I watched SILENT RAGE because Panos Cosmatos mentioned it on Shock Waves as a rare example of action-horror. Obviously that’s a hybrid genre that has some appeal to me because it’s my two favorite types of movies combined into one super-movie (and because it’s what I’m trying to do in that next novel I’m perpetually on the verge of finishing).
The highlight of SILENT RAGE is definitely the opening, a long, boiling-over-pot of a sequence that reminds me of the deft camera mastery of HALLOWEEN‘s opening and the stand-alone intensity of SCREAM‘s. It’s just about this guy John Kirby (Brian Libby, ACTION JACKSON, THE MIST) at home in Dallas one random day and the kids are running around causing havoc and the wife is sniping at them and nobody’s paying any attention to him but us as he is sweaty and shaking, talking to his doctor on the phone, vaguely asking for help. Then he says “I’m not gonna make it,” hangs up and stumbles to the chicken coop out back. We stay inside watching out the window and the family is still completely oblivious to anything being wrong as he returns with an ax.

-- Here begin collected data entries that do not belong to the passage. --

(* ===== verification/Redaction.v ===== *)
(** * What logs may show (String, GoString and MarshalJSON of pkg/pki and pkg/aliyun)

    A log line renders a value with [fmt] or with [encoding/json].  Three types that
    hold a private key (pki.Bundle, aliyun.CertConfig and the update input that
    contains one) and the opaque write body (aliyun.DomainEcho) implement the three
    interfaces by a summary.  The theorem says what a reader of the log can learn from
    these types, and from a CustomDomain, which has no methods of its own.  Types that the
    code does not redact (provider.CertMaterial, aliyun.Credentials) are outside: nothing
    is claimed of a log line that renders one.  The [String] methods are in Bundle and
    Cloud; an encoder that meets a value with MarshalJSON, also inside another one, writes
    the text the method returns (already compact and escaped, so that the encoder's own
    compaction leaves it as it is). *)
From S2P Require Import Prelude GoString GoTime Api GoError Bundle Cloud Json.

(** ** Definitions *)

(** *** pkg/pki/bundle.go *)

Section bundle.
  Context `{Crypto}.

Definition Bundle_GoString (b : Bundle) : string := Bundle_String b.

Definition Bundle_json (b : Bundle) : json :=
  let '(fp, names, n) := redactedFields b in
  JObject [("fingerprint", JString fp); ("dnsNames", json_strings names);
           ("intermediates", JNumber n); ("key", JString Bundle.redactedKey)].

Definition Bundle_MarshalJSON (b : Bundle) : string := write_json (Bundle_json b).

End bundle.

(** *** pkg/aliyun/fc3.go *)

Definition CertConfig_redacted (c : CertConfig) : json :=
  JObject [("certName", JString (ccf_name c)); ("certBytes", JNumber (String.length (ccf_cert_pem c)));
           ("key", JString Cloud.redactedKey)].

Definition CertConfig_GoString (c : CertConfig) : string := CertConfig_String c.
Definition CertConfig_MarshalJSON (c : CertConfig) : string := write_json (CertConfig_redacted c).

Definition echoOpaque : string := "<opaque>".

Definition DomainEcho_String (e : DomainEcho) : string := "aliyun.DomainEcho{" +:+ echoOpaque +:+ "}".
Definition DomainEcho_GoString (e : DomainEcho) : string := DomainEcho_String e.
Definition DomainEcho_json (e : DomainEcho) : json := JString echoOpaque.
Definition DomainEcho_MarshalJSON (e : DomainEcho) : string := write_json (DomainEcho_json e).

(** [certConfig] is [omitempty]: a nil interface is left out *)
Definition UpdateInput_redacted (u : UpdateCustomDomainInput) : json :=
  let cc := match ui_cert_config u with
            | Some c => [("certConfig", CertConfig_redacted c)]
            | None => []
            end in
  JObject ([("protocol", JString (ui_protocol u))] ++ cc ++ [("clearCert", JBool (ui_clear_cert u))]).

Definition UpdateInput_GoString (u : UpdateCustomDomainInput) : string := UpdateInput_String u.
Definition UpdateInput_MarshalJSON (u : UpdateCustomDomainInput) : string := write_json (UpdateInput_redacted u).

(** a CustomDomain has no methods: its fields are encoded by reflection, the echo by
    its own method *)
Definition CustomDomain_json (d : CustomDomain) : json :=
  JObject [("AccountID", JString (cd_account_id d)); ("DomainName", JString (cd_domain_name d));
           ("Protocol", JString (cd_protocol d)); ("CertName", JString (cd_cert_name d));
           ("CertificatePEM", JString (cd_certificate_pem d)); ("Echo", DomainEcho_json (cd_echo d))].

(** ** What may be shown *)

(** a renderer [shows] a view when values with the same view are rendered alike *)
Definition shows {A B} (view : A -> B) (render : A -> string) : Prop :=
  forall x y, view x = view y -> render x = render y.

Definition public_bundle `{Crypto} (b : Bundle) : string * list string * nat :=
  (b_fingerprint b, DNSNames b, length (b_intermediates b)).

Definition public_config (c : CertConfig) : string * nat := (ccf_name c, String.length (ccf_cert_pem c)).

Definition public_input (u : UpdateCustomDomainInput) : string * option (string * nat) * bool :=
  (ui_protocol u, public_config <$> ui_cert_config u, ui_clear_cert u).

(** the texts as a reader of the log parses them *)
Definition bundle_text (v : string * list string * nat) : json :=
  let '(fp, names, n) := v in
  JObject [("fingerprint", JString (to_valid fp)); ("dnsNames", json_strings (to_valid <$> names));
           ("intermediates", JNumber n); ("key", JString "<redacted>")].

Definition config_text (v : string * nat) : json :=
  JObject [("certName", JString (to_valid v.1)); ("certBytes", JNumber v.2); ("key", JString "<redacted>")].

Definition input_text (v : string * option (string * nat) * bool) : json :=
  let '(protocol, cc, clear) := v in
  JObject (("protocol", JString (to_valid protocol)) ::
           match cc with Some c => [("certConfig", config_text c)] | None => [] end ++
           [("clearCert", JBool clear)]).

(** ** Lemmas *)

Lemma valid_json_strings l : valid_json (json_strings l) = json_strings (to_valid <$> l).
Proof.
  destruct l as [|s l]; [done|]. cbn. do 2 f_equal. rewrite <-!list_fmap_compose. by apply list_fmap_ext.
Qed.

Lemma config_shows : shows public_config CertConfig_String /\ shows public_config CertConfig_MarshalJSON.
Proof.
  split; intros [n c k] [n' c' k']; unfold public_config, CertConfig_String, CertConfig_MarshalJSON,
    CertConfig_redacted; cbn [ccf_name ccf_cert_pem]; by intros [= -> ->].
Qed.

Lemma input_shows : shows public_input UpdateInput_String /\ shows public_input UpdateInput_MarshalJSON.
Proof.
  split; intros [p cc cl e] [p' cc' cl' e']; unfold public_input, UpdateInput_String, UpdateInput_MarshalJSON,
    UpdateInput_redacted; cbn [ui_protocol ui_cert_config ui_clear_cert]; intros [= -> Hc ->];
    destruct cc as [[n c k]|], cc' as [[n' c' k']|]; cbn in Hc; try done;
    injection Hc as -> Hl; unfold CertConfig_String, CertConfig_redacted; cbn [ccf_name ccf_cert_pem]; by rewrite Hl.
Qed.

Lemma bundle_shows `{Crypto} : shows public_bundle Bundle_String /\ shows public_bundle Bundle_MarshalJSON.
Proof.
  split; intros b b'; unfold public_bundle, Bundle_String, Bundle_MarshalJSON, Bundle_json, redactedFields;
    by intros [= -> -> ->].
Qed.

(** ** Properties *)

(** C16: what the renderings of the redacted types show.  Those of a bundle (String,
    GoString, JSON) are functions of its fingerprint, its names and the length of its
    chain, those of a certificate configuration of its name and the size of its
    certificate, those of an update of its protocol, its clear flag and the same of its
    configuration, and those of an echo of nothing: so no private key, no body of an
    update and no certificate of a configuration is in them.  The JSON texts parse back to
    exactly these fields with the placeholder for the key, whatever bytes the fields hold,
    so that no field value can forge another.  The JSON of a domain that was read, which
    has no rendering of its own, shows its certificate, which is public, and the
    placeholder for what was read besides. *)
Theorem redacted_types_show_public_fields_only `{Crypto} :
  (shows public_bundle Bundle_String /\ shows public_bundle Bundle_GoString /\
   shows public_bundle Bundle_MarshalJSON /\
   forall b, read_json (Bundle_MarshalJSON b) = Some (bundle_text (public_bundle b))) /\
  (shows public_input UpdateInput_String /\ shows public_input UpdateInput_GoString /\
   shows public_input UpdateInput_MarshalJSON /\
   forall u, read_json (UpdateInput_MarshalJSON u) = Some (input_text (public_input u))) /\
  (shows public_config CertConfig_String /\ shows public_config CertConfig_GoString /\
   shows public_config CertConfig_MarshalJSON /\
   forall c, read_json (CertConfig_MarshalJSON c) = Some (config_text (public_config c))) /\
  (shows (fun _ : DomainEcho => tt) DomainEcho_String /\ shows (fun _ : DomainEcho => tt) DomainEcho_GoString /\
   shows (fun _ : DomainEcho => tt) DomainEcho_MarshalJSON /\
   forall d,
     read_json (write_json (CustomDomain_json d)) =
       Some (JObject [("AccountID", JString (to_valid (cd_account_id d)));
                      ("DomainName", JString (to_valid (cd_domain_name d)));
                      ("Protocol", JString (to_valid (cd_protocol d)));
                      ("CertName", JString (to_valid (cd_cert_name d)));
                      ("CertificatePEM", JString (to_valid (cd_certificate_pem d)));
                      ("Echo", JString "<opaque>")])).
Proof.
  destruct bundle_shows as [B1 B2], input_shows as [I1 I2], config_shows as [C1 C2].
  split_and!; try done.
  - intros b. unfold Bundle_MarshalJSON. rewrite read_write_json. unfold Bundle_json, public_bundle, redactedFields.
    cbn [valid_json fmap list_fmap fst snd bundle_text]. by rewrite valid_json_strings.
  - intros [p [[n c k]|] cl e]; unfold UpdateInput_MarshalJSON; by rewrite read_write_json.
  - intros c. unfold CertConfig_MarshalJSON. by rewrite read_write_json.
  - intros d. by rewrite read_write_json.
Qed.
(* ===== verification/Samples.v ===== *)
(** * Concrete objects the examples and witnesses are evaluated on *)
From S2P Require Import Prelude GoString GoTime Api Cloud KubeLib Bundle.

Definition sample_meta (name uid : string) (finalizers : list string) : ObjectMeta :=
  mkObjectMeta "prod" name uid "7" 3 (1000 * second) None finalizers ∅ ∅.

Definition sample_template : CertificateTemplate :=
  mkCertificateTemplate (Some (mkIssuerReference "letsencrypt" "" "")) "" ["leaf"] [] None None None [] None None.

Definition sample_aliyun : AliyunSpec := mkAliyunSpec "creds" "cn-hangzhou" "" "" "" None.

Definition empty_status : AliyunCertificateStatus := mkACStatus 0 None "" "" None None [] None None None [].

Definition sample_ac : AliyunCertificate :=
  mkAC (sample_meta "site" "uid-1" [FinalizerName])
    (mkAliyunCertificateSpec "" sample_template sample_aliyun (mkRetentionSpec 2 None)) empty_status.

Definition sample_cond (t : string) (s : ConditionStatus) (r : string) : Condition := mkCondition t s r "" 3 0.

(** a Secret whose certificate the toy primitives parse *)
Definition sample_secret (name der : string) : Secret :=
  mkSecret (mkObjectMeta "prod" name "uid-s" "9" 1 0 None [] ∅ {["cert-manager.io/certificate-name" := "site"]})
    {["tls.crt" := frame "CERTIFICATE" (frame der ""); "tls.key" := frame "EC PRIVATE KEY" (frame "key" "")]}.

Definition sample_bundle (der : string) : Bundle :=
  mkBundle (toy_cert der) [] (ECDSAKey "key") (toy_digest der).

Definition sample_gen (der : string) (id : option Z) (uploaded : gotime) : CertificateGeneration :=
  mkGeneration (toy_digest der) id (String.append "k8s-" der) 0 (10 ^ 18) uploaded.

Definition sample_cas : CASClient := mkCASClient (CfgAccessKey "ak" "sk") "cn-hangzhou" "" "" "ak".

The sequence continues through a mailman hearing the screaming and a police car arriving and yep, that’s Chuck Norris pulling up as Sheriff Dan Stevens (not the actor from THE GUEST and BEAUTY AND THE BEAST, the Chuck Norris character) and he comes in and there’s a fight and a chase.
But the real trouble comes in after all is seemingly said and done, when Dr. Spires (Steven Keats, DEATH WISH, Freddy’s Nightmares) and Dr. Vaughn (William Finley, THE FURY, EATEN ALIVE) at “The Institute” where the dying suspect is taken decide to test an experimental treatment on him. There’s some ethical haggling with his psychiatrist Dr. Tom Halman (Ron Silver, TIMECOP, THE ENTITY) but they do this thing that gives him the power to heal. Only flesh wounds though, definitely not psychological ones, because he’s permanently snapped now. Only those two doctors know he’s still alive, and even they don’t realize it when he sneaks out to kill Dr. Tom for wanting to euthanize him.
The two major female characters in the movie become damsels in distress, but for what it’s worth they’re an unusually human and lively version of the archetype. After some uncomfortably forward behavior Dan successfully rekindles an old relationship with Alison (Toni Kalem, SISTER ACT), who works at the lab and is Dr. Halman’s sister. Though their love subplot (including a sex and romance montage set to a song by Katey Sagal) is technically the draggy portion of the movie (rivaled only by the two doctors discussing their experiment), it is a sweet and likable rendition of the old timey manly-man/female-who-he-protects relationship. They joke around with each other and they cuddle alot and after the courtship period he seems sensitive to her needs.
Meanwhile, Tom’s wife Nancy (Stephanie Dunnam, Magnum P.I., PLAY DEAD) is an artist, they make fun of traditional gender roles like the husband expecting the wife to make dinner, and she goes to pick up a pizza. This seems somehow more relatable to me than most movies.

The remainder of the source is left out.